John Sloan was influential in Hopper's life from around the time of World War I until the early 1920s.[28] Hopper wrote positively about Sloan in 1927, anticipating his own embrace of many of Sloan's themes.[29] According to art historian Robert Hobbs, Sloan was known for portraying everyday people engaged in solitary activities within buildings, in eating establishments and theaters, and in seascapes and scenes from modern city life. While Hopper draws from much of Sloan's work, and they were both realists associated with the Ashcan School, a term they mutually disliked and disavowed, they were also very different people.[28]

The Women's Page (1905), by John Sloan

Echoes of Sloan's etchings and paintings can be found in several of Hopper's works during this time. His etching of Evening Wind (1921) evokes Sloan's Turning Out the Light (1905), while Room in Brooklyn is reminiscent of Sloan's The Women's Page (1905), notably as a source for the figure of the woman in the chair. Hobbs argues that the woman in the chair is similar to the popular image of women sewing from 18th and 19th century art, except Hopper turned the image away from the viewer. For Hobbs, Hopper "makes her anonymous as the mass of undifferentiated Brooklyn tenements outside the window".[28]

Hopper (front, right) at the C.C. Phillips Agency (c. 1906)

In works such as A Window on the Street (1912), Sloan drew on the Pre-Raphaelites and earlier Renaissance traditions, focusing on women in interiors. Hopper stripped this tradition bare, favoring a stark modern realism of urban spaces and unidentified people in apartments. These differences extended to their personal lives: Sloan supported left-wing causes and workers' rights in illustrations for socialist newspapers, while Hopper made his living as a commercial illustrator.[28]

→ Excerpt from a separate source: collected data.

Lemma serve_kept r st : store_inv st -> store_inv (serve st r) /\ extends st (serve st r).
Proof. destruct r; [apply create_kept|apply write_version_kept|apply write_version_kept|apply record_kept]. Qed.
Lemma served_kept requests st : store_inv st -> store_inv (served requests st) /\ extends st (served requests st).
Proof.
  revert st. induction requests as [|r l IH]; intros st H; [done|]. cbn. destruct (serve_kept r st H) as [H1 H2].
  destruct (IH _ H1) as [H3 H4]. split; [done|]. by transitivity (serve st r).
Qed.
Lemma no_policies_inv : store_inv no_policies.
Proof. split; cbn; [intros ?? []%lookup_empty_Some|intros ???? []%lookup_empty_Some|intros ?? []%lookup_empty_Some|apply NoDup_nil_2|by intros ????]. Qed.

Lemma write_version_stale id v body change st :
  (forall p, ps_policies st !! id = Some p -> (v < sp_version p)%N) ->
  exists e, write_version id v body change st = (Err e, st) /\ (e = PsNotFound \/ e = PsConflict).
Proof.
  intros H. unfold write_version. destruct (ps_policies st !! id) as [p|] eqn:Ep; [|by eexists; split; [|left]].
  destruct (sp_deleted p); [by eexists; split; [|left]|]. specialize (H p eq_refl).
  destruct (N.eqb_spec (sp_version p) v) as [Hv|_]; [lia|]. by eexists; split; [|right].
Qed.
Lemma write_version_ok id v body change st p st' :
  write_version id v body change st = (Ok p, st') ->
  exists current, ps_policies st !! id = Some current /\ live current /\ sp_version current = v
    /\ ps_policies st' !! id = Some p /\ sp_version p = (v + 1)%N.
Proof.
  unfold write_version. destruct (ps_policies st !! id) as [cur|]; [|done]. destruct (sp_deleted cur) eqn:Ed; [done|].
  destruct (N.eqb_spec (sp_version cur) v) as [Hv|]; [|done]. cbn [negb]. destruct (_ && _); [done|]. intros [= <- <-].
  exists cur. cbn. by rewrite lookup_insert_eq, Hv.
Qed.
End Store.

(** ** Theorems *)

(** Nothing the policy store was told is lost or told twice. After any
    requests on an empty store every Policy's versions are numbered 1 to n
    with their own content hash, the last is what is stored and only a last
    one deletes; no two live Policies of a scope share a name; no two
    decisions share an id and no two [step.admit] decisions an Attempt; and
    whatever is asked next, the history only grows at its end. *)
Theorem policy_history_kept {P : PolicyPorts} requests more :
  let st := served requests no_policies in
  store_inv st /\ extends st (served more st).
Proof. cbv zeta. destruct (served_kept requests no_policies no_policies_inv) as [H _]. split; [done|]. by apply served_kept. Qed.

(** A Policy is changed only as it was read. Of two updates or deletes
    that name the same version, whatever the store is asked between them, once
    one succeeds the other changes nothing and is told of a conflict, or that
    the Policy is gone. *)
Theorem one_write_per_version {P : PolicyPorts} requests between id v body change body' change' p st1 :
  let st := served requests no_policies in
  write_version id v body change st = (Ok p, st1) ->
  let st2 := served between st1 in
  exists e, write_version id v body' change' st2 = (Err e, st2) /\ (e = PsNotFound \/ e = PsConflict).
Proof.
  intros st H1 st2. destruct (served_kept requests no_policies no_policies_inv) as [Hinv _]. fold st in Hinv.
  pose proof (write_version_kept id v body change st Hinv) as [Hinv1 _]. rewrite H1 in Hinv1.
  destruct (served_kept between st1 Hinv1) as [_ Hext]. apply write_version_ok in H1 as (cur & _ & _ & _ & Hp & Hv).
  apply write_version_stale. intros q Hq. destruct (ex_current _ _ Hext id p Hp) as (q' & Hq' & Hle).
  assert (q' = q) as -> by (unfold st2 in Hq; congruence). lia.
Qed.

(** A consultation evaluates the live Policies at its checkpoint of its
    org and its own Project, and no others: another Project's or another
    org's Policy is never among them. *)
Theorem effective_exact {P : PolicyPorts} org project c st :
  exists l, effective org project c st = (Ok l, st) /\
    forall p, p ∈ l <-> (exists id, ps_policies st !! id = Some p) /\ live p /\ scope_org (sp_scope p) = org
      /\ po_checkpoint (sp_body p) = c /\ (scope_project (sp_scope p) = None \/ scope_project (sp_scope p) = project).
Proof.
  eexists. split; [reflexivity|]. intros p. unfold sort_on. rewrite merge_sort_Permutation, list_elem_of_filter, policy_values_spec.
  unfold live. naive_solver.
Qed.

(** ** Witnesses *)

Definition first_policy : NewPolicy := mkNewPolicy "p1" (ScopeOrg "acme") (allowing "lint") "ann" "first" 1.
Definition a_change : PolicyChange := mkChange "bo" "edit" None 2.
Lemma one_write_per_version_witness :
  let st := served (P := plain_ports) [PrCreate first_policy] no_policies in
  let st1 := (write_version (P := plain_ports) "p1" 1 (Some (allowing "scan")) a_change st).2 in
  exists e, write_version (P := plain_ports) "p1" 1 None a_change st1 = (Err e, st1) /\ (e = PsNotFound \/ e = PsConflict).
Proof.
  cbv zeta.
  destruct (write_version (P := plain_ports) "p1" 1 (Some (allowing "scan")) a_change
              (served (P := plain_ports) [PrCreate first_policy] no_policies)) as [[p|e] st1] eqn:E.
  - exact (one_write_per_version (P := plain_ports) [PrCreate first_policy] [] "p1" 1 (Some (allowing "scan")) a_change None a_change p st1 E).
  - assert (is_ok (write_version (P := plain_ports) "p1" 1 (Some (allowing "scan")) a_change
              (served (P := plain_ports) [PrCreate first_policy] no_policies)).1 = true) as Hv by (vm_compute; reflexivity).
    rewrite E in Hv. discriminate Hv.
Defined.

Although his commercial work promoted business interests, he also undermined[c] similar ideas in his fine art.[32] Hopper avoided expressing political positions[d] in his own work.[36] Regarding the etching East Side Interior (1922), he told a curator in 1956, "No implication was intended with any ideology concerning the poor and oppressed. The interior itself was my main interest—simply a piece of New York, the city that interests me so much."[37]

Themes

Art historian Theodore Stebbins once described the painting as a "lonely urban scene".[38] Other art historians like Louis Shadwick believe the painting moves beyond the usual Hopperian clichés of loneliness and alienation, suggesting that a more multilayered perspective and interpretation is possible. Shadwick writes that the richly colored palette and the figure framed in sunlight suggest something more subtle and nuanced.[31]

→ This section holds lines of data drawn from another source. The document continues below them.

(* ===== verification/Identity.v ===== *)
(** * Identity and role bindings (scarab-identity/src/lib.rs, scarab-testkit/src/lib.rs)

    Roles, scopes and bindings; sessions and issued API tokens; Principals
    and the provider identities pinned to them; and the in-memory stores of
    bindings, tokens, sessions and identities. The stores' faults are not
    injected, so their operations are total. [sha2] is a parameter. *)

From S2P Require Import Prelude Text Values.

(** ** Roles and scopes *)

Inductive Role : Type := Viewer | Member | Admin | Owner.
Inductive Action : Type := Read | Write | Administer.
#[export] Instance Role_eq_dec : EqDecision Role.
Proof. solve_decision. Defined.
#[export] Instance Action_eq_dec : EqDecision Action.
Proof. solve_decision. Defined.

Definition role_rank (r : Role) : N := match r with Viewer => 0 | Member => 1 | Admin => 2 | Owner => 3 end.
Definition role_le (a b : Role) : bool := (role_rank a <=? role_rank b)%N.
(** [Ord::max], [Ord::min], and [Option]'s own order under [max]. *)
Definition role_max (a b : Role) : Role := if role_le a b then b else a.
Definition role_min (a b : Role) : Role := if role_le a b then a else b.
Definition opt_max (a b : option Role) : option Role :=
  match a, b with
  | Some x, Some y => Some (role_max x y)
  | None, y => y
  | x, None => x
  end.
(** [iter.max()]. *)
Definition max_role_of (l : list Role) : option Role := foldr (fun r acc => opt_max (Some r) acc) None l.

Definition allows (r : Role) (a : Action) : bool :=
  match a with Read => true | Write => role_le Member r | Administer => role_le Admin r end.

Record Principal := mkPrincipal { pn_subject : string; pn_display_name : option string; pn_roles : list Role }.
Definition principal_can (p : Principal) (a : Action) : bool := existsb (fun r => allows r a) (pn_roles p).

Inductive Scope : Type := Org (org : string) | Project (org name : string).
#[export] Instance Scope_eq_dec : EqDecision Scope.
Proof. solve_decision. Defined.
Definition scope_org (s : Scope) : string := match s with Org o | Project o _ => o end.

Record Binding := mkBinding { bn_subject : string; bn_scope : Scope; bn_role : Role }.
Inductive BindingOrigin : Type := Native | Import.
#[export] Instance BindingOrigin_eq_dec : EqDecision BindingOrigin.
Proof. solve_decision. Defined.

(** *** [Rbac]: a flat list of bindings *)

Definition rbac_binds (bindings : list Binding) (subject : string) (scope : Scope) : list Role :=
  omap (fun b => if String.eqb (bn_subject b) subject
                    && bool_decide (bn_scope b = scope \/ bn_scope b = Org (scope_org scope))
                 then Some (bn_role b) else None) bindings.
Definition rbac_role_of (bindings : list Binding) (subject : string) (scope : Scope) : option Role :=
  max_role_of (rbac_binds bindings subject scope).
Definition rbac_can (bindings : list Binding) (subject : string) (scope : Scope) (a : Action) : bool :=
  match rbac_role_of bindings subject scope with Some r => allows r a | None => false end.

(** ** Errors *)

Inductive IdentityError : Type := IeAuthFailed | IeIssuance (m : string) | IeDenied | IeConflict (m : string).

(** ** The binding store

    [(subject, org, project)] to [(role, origin)]: an empty project is the
    Org's own scope, no role is a native tombstone. *)

Definition RbacKey : Type := string * string * string.
Record RbacState := mkRbac {
  rb_rows : gmap RbacKey (option Role * BindingOrigin);
  rb_via : gmap RbacKey string;
}.
Definition no_bindings : RbacState := mkRbac ∅ ∅.

Definition rbac_key (subject : string) (scope : Scope) : RbacKey :=
  match scope with Org org => (subject, org, "") | Project org name => (subject, org, name) end.
Definition is_native (st : RbacState) (k : RbacKey) : bool :=
  match rb_rows st !! k with Some (_, Native) => true | _ => false end.

Definition grant (b : Binding) (origin : BindingOrigin) (st : RbacState) : RbacState :=
  let key := rbac_key (bn_subject b) (bn_scope b) in
  match origin with
  | Native => mkRbac (<[key := (Some (bn_role b), Native)]> (rb_rows st)) (rb_via st)
  | Import => if is_native st key then st
              else mkRbac (<[key := (Some (bn_role b), Import)]> (rb_rows st)) (rb_via st)
  end.
Definition revoke (subject : string) (scope : Scope) (st : RbacState) : RbacState :=
  mkRbac (<[rbac_key subject scope := (None, Native)]> (rb_rows st)) (rb_via st).
Definition row_role (st : RbacState) (k : RbacKey) : option Role := rb_rows st !! k ≫= fst.
Definition role_of (subject : string) (scope : Scope) (st : RbacState) : option Role :=
  opt_max (row_role st (rbac_key subject scope)) (row_role st (rbac_key subject (Org (scope_org scope)))).
Definition max_role (subject : string) (st : RbacState) : option Role :=
  max_role_of (omap (fun kv => if String.eqb kv.1.1.1 subject then kv.2.1 else None) (map_to_list (rb_rows st))).
Definition binding_at (kv : RbacKey * (option Role * BindingOrigin)) : option Binding :=
  match kv with
  | ((subject, o, p), (Some role, _)) => Some (mkBinding subject (if String.eqb p "" then Org o else Project o p) role)
  | _ => None
  end.
Definition by_subject (a b : Binding) : Prop := str_le (bn_subject a) (bn_subject b).
#[export] Instance by_subject_dec : RelDecision by_subject := fun a b => str_le_dec _ _.
Definition bindings (org : string) (st : RbacState) : list Binding :=
  merge_sort by_subject (omap (fun kv => if String.eqb kv.1.1.2 org then binding_at kv else None) (map_to_list (rb_rows st))).
Definition orgs_of (subject : string) (st : RbacState) : list string :=
  merge_sort str_le (elements (list_to_set (omap (fun kv : RbacKey * (option Role * BindingOrigin) =>
    if String.eqb kv.1.1.1 subject && bool_decide (is_Some kv.2.1) then Some kv.1.1.2 else None)
    (map_to_list (rb_rows st))) : gset string)).

Definition seed (scope : Scope) (via : string) (st : RbacState) (s : string * Role) : RbacState :=
  let key := rbac_key s.1 scope in
  if is_native st key then st
  else mkRbac (<[key := (Some s.2, Import)]> (rb_rows st)) (<[key := via]> (rb_via st)).
(** The rows [prune] deletes: this scope's imports through [via], or with no
    recorded provider, whose subject was not listed. *)
Definition prunable (scope : Scope) (via : string) (seeds : list (string * Role)) (st : RbacState)
    (k : RbacKey) (row : option Role * BindingOrigin) : bool :=
  let '(_, org, project) := rbac_key "" scope in
  String.eqb k.1.2 org && String.eqb k.2 project && bool_decide (row.2 = Import)
  && match rb_via st !! k with None => true | Some v => String.eqb v via end
  && negb (existsb (fun keep => String.eqb keep.1 k.1.1) seeds).
Definition remove_rows (doomed : list RbacKey) (st : RbacState) : RbacState :=
  foldl (fun st k => mkRbac (delete k (rb_rows st)) (delete k (rb_via st))) st doomed.
Definition keys_where (p : RbacKey -> option Role * BindingOrigin -> bool) (st : RbacState) : list RbacKey :=
  omap (fun kv => if p kv.1 kv.2 then Some kv.1 else None) (map_to_list (rb_rows st)).
Definition import_seeds (scope : Scope) (via : string) (seeds : list (string * Role)) (prune : bool) (st : RbacState) : N * RbacState :=
  let st := foldl (seed scope via) st seeds in
  if prune
  then let doomed := keys_where (prunable scope via seeds st) st in (N.of_nat (length doomed), remove_rows doomed st)
  else (0%N, st).
Definition drop_imports (subject via : string) (st : RbacState) : N * RbacState :=
  let doomed := keys_where (fun k row => String.eqb k.1.1 subject && bool_decide (row.2 = Import)
                                         && bool_decide (rb_via st !! k = Some via)) st in
  (N.of_nat (length doomed), remove_rows doomed st).

(** What a forge import may do to the store. *)
Inductive ImportOp : Type :=
| ImportGrant (b : Binding)
| ImportSeeds (scope : Scope) (via : string) (seeds : list (string * Role)) (prune : bool)
| DropImports (subject via : string).
Definition import_op (st : RbacState) (o : ImportOp) : RbacState :=
  match o with
  | ImportGrant b => grant b Import st
  | ImportSeeds scope via seeds prune => (import_seeds scope via seeds prune st).2
  | DropImports subject via => (drop_imports subject via st).2
  end.

(** ** Sessions and issued API tokens *)

(** [Sha256::digest] of a text, as its 32 bytes. *)
Class Sha256 := sha256 : string -> list ascii.

Section Digests.
Context {H : Sha256}.

(** [{byte:02x}] of each byte. *)
Definition hex_byte (c : ascii) : string :=
  String (hex_char (byte_of c / 16)) (String (hex_char (byte_of c mod 16)) "").
Definition api_token_hash (plaintext : string) : string := concat_chars (map hex_byte (sha256 plaintext)).
Definition session_id_hash (id : string) : string := api_token_hash id.
Definition csrf_hash (token : string) : string := api_token_hash token.

Record Session := mkSession {
  se_id : string;
  se_principal : Principal;
  se_expires_at : Z;
  se_csrf_hash : string;
  se_created_at : Z;
  se_login_kind : string;
}.
Definition FRESH_LOGIN_MS : Z := 5 * 60 * 1000.
Definition LOGIN_KIND_BROWSER : string := "browser".
Definition LOGIN_KIND_API : string := "api".

(** [ct_eq]: equal lengths, and the bytes' differences all zero. *)
Fixpoint xor_all (a b : string) (acc : N) : N :=
  match a, b with
  | String x a', String y b' => xor_all a' b' (N.lor acc (N.lxor (byte_of x) (byte_of y)))
  | _, _ => acc
  end.
Definition ct_eq (a b : string) : bool := (String.length a =? String.length b) && (xor_all a b 0 =? 0)%N.

Definition csrf_matches (s : Session) (presented : option string) : bool :=
  match presented with
  | None => false
  | Some t => negb (String.eqb (se_csrf_hash s) "") && ct_eq (csrf_hash t) (se_csrf_hash s)
  end.
Definition session_is_valid (s : Session) (now_ms : Z) : bool := (now_ms <? se_expires_at s)%Z.
Definition fresh_login_until (s : Session) : option Z :=
  if String.eqb (se_login_kind s) LOGIN_KIND_BROWSER && (0 <? se_created_at s)%Z
  then Some (se_created_at s + FRESH_LOGIN_MS)%Z else None.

According to Art historian Gail Levin, Hopper's etchings refined and cultivated his depiction of the solitary female figure in urban interior spaces.[39] Evening Wind (1921) marks Hopper's first nude in this theme to be fully realized with technical proficiency, with East Side Interior (1922) and paintings like Moonlight Interior (1921-23) and Eleven A.M. (1926) continuing to focus on this subject.[40] Levin argues that Room in Brooklyn is compositionally reminiscent of Hopper's older etching of The Bay Window (1915–1918), which features a woman sewing near a window.[41] Like Shadwick, Levin also acknowledges that critics have overstated the loneliness in much of Hopper's work, but finds it to be most true for his etchings, as they were made before his marriage to Jo.[42]

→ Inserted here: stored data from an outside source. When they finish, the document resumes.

(* ===== verification/Auth.v ===== *)
(** * Authentication and authorization (scarab-server/src/lib.rs)

    Who a request's caller is — a session, an issued API token or the
    requester of a replayed confirmation request — and what it may do in a
    scope, decided from a session's own roles and those bound now; minting and
    revoking tokens. What the stores answer is a parameter, so every failure
    of theirs is a case. *)

From S2P Require Import Prelude Text Values Identity.

Inductive AuthVia : Type := Bearer | Cookie.
#[export] Instance AuthVia_eq_dec : EqDecision AuthVia.
Proof. solve_decision. Defined.

Record SessionFacts := mkSessionFacts { sf_id : string; sf_id_hash : string; sf_fresh_login_until : option Z }.
Record Caller := mkCaller {
  ca_principal : Principal;
  ca_grant : option ApiToken;
  ca_via : option AuthVia;
  ca_session : option SessionFacts;
}.
Definition dev_insecure_owner (p : Principal) : Caller := mkCaller p None None None.
Definition is_browser_session (c : Caller) : bool :=
  bool_decide (ca_grant c = None) && bool_decide (ca_via c = Some Cookie) && bool_decide (is_Some (ca_session c)).
Definition event_label (c : Caller) : string :=
  match ca_grant c, ca_via c with
  | Some token, _ => "api_token:" +:+ at_id token
  | None, Some Cookie => "session:cookie"
  | None, Some Bearer => "session:bearer"
  | None, None => "dev:insecure"
  end.
Definition may_globally (c : Caller) (a : Action) : bool := bool_decide (ca_grant c = None) && principal_can (ca_principal c) a.

(** The variants of the server's [ApiError] these handlers answer with. *)
Inductive ApiError : Type := AeNotFound | AeUnauthorized | AeForbidden | AeBadRequest (m : string) | AeDb (m : string).

(** [IdentityError]'s text. *)
Definition show_identity_error (e : IdentityError) : string :=
  match e with
  | IeAuthFailed => "authentication failed"
  | IeIssuance m => "token issuance failed: " +:+ m
  | IeDenied => "access denied"
  | IeConflict m => m
  end.

(** ** What the process has wired, and what its stores answer *)

Record RbacPort := mkRbacPort {
  rp_role_of : string -> Scope -> Result IdentityError (option Role);
  rp_max_role : string -> Result IdentityError (option Role);
  rp_orgs_of : string -> Result IdentityError (list string);
}.
Record TokenPort := mkTokenPort {
  tp_by_hash : string -> Result IdentityError (option ApiToken);
  tp_by_id : string -> Result IdentityError (option ApiToken);
  tp_list : string -> Result IdentityError (list ApiToken);
  tp_put : ApiToken -> string -> Result IdentityError unit;
  tp_revoke : string -> Z -> Result IdentityError bool;
}.
Record AppState := mkAppState {
  st_sessions : option (string -> Result IdentityError (option Session));
  st_api_tokens : option TokenPort;
  st_rbac : option RbacPort;
  st_aliases : option (string -> Result IdentityError (list string));
  st_owners : list (list string);
  st_record_org : string -> option string;
  st_now : Z;
}.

Hopper preferred to depict scenes in rooms looking out through a window in daylight, but there are exceptions where he used night instead.[43] Troyen notes that Room in Brooklyn is part of Hopper's long-running exploration of figures in sunlit rooms, a theme beginning with Summer Interior (1909) and culminating decades later in Sun in an Empty Room (1963), by which time the figure has been removed entirely.[44]

Setting

The row houses in Room in Brooklyn resemble urban architecture in Hopper's other New York works produced in the five years before the painting, including The City (1927), From Williamsburg Bridge (1928), and Early Sunday Morning (1930), the latter loosely depicting structures once found on Seventh Avenue.[45] Many of the buildings Hopper depicts in his New York paintings no longer exist, having since been demolished and replaced by newer structures.[46] Hopper's paintings of New York, as Shadwick observes, document significant changes in the city's historical development.[31] In response to the city's transformation, Hopper and his wife campaigned to preserve the older architecture in their Greenwich Village neighborhood throughout their lives.[46]

Flowers

At his Cape Cod summer home and studio in South Truro, Massachusetts, Hopper told art critic Brian O'Doherty in 1963 that Room in Brooklyn was the only painting of cut flowers in his entire catalog. "I don't care very much for flowers", he recalled. "In all the work I've done there's only one painting with flowers, Room in Brooklyn, a little vase on the table with flowers...the so-called beauty is all there. You can't add anything to them of your own—yourself...the unsophisticated think there's something inherent in it...A pond with lilies or something. There isn't of course."[47] While Room in Brooklyn is the only painting[e] by Hopper to depict flowers,[48] he had featured flowers in the background of his outdoor paintings earlier in his career, including in Railroad Train (1908), painted in an Impressionist-influenced style following his recent trip to Paris,[49] and in Rocks and Houses, Ogunquit (1914), completed during his time on the coast of Maine.[50]

External image
image icon Edward and Jo Hopper, 1933. Photograph by Louise Dahl-Wolfe. Whitney Museum of American Art.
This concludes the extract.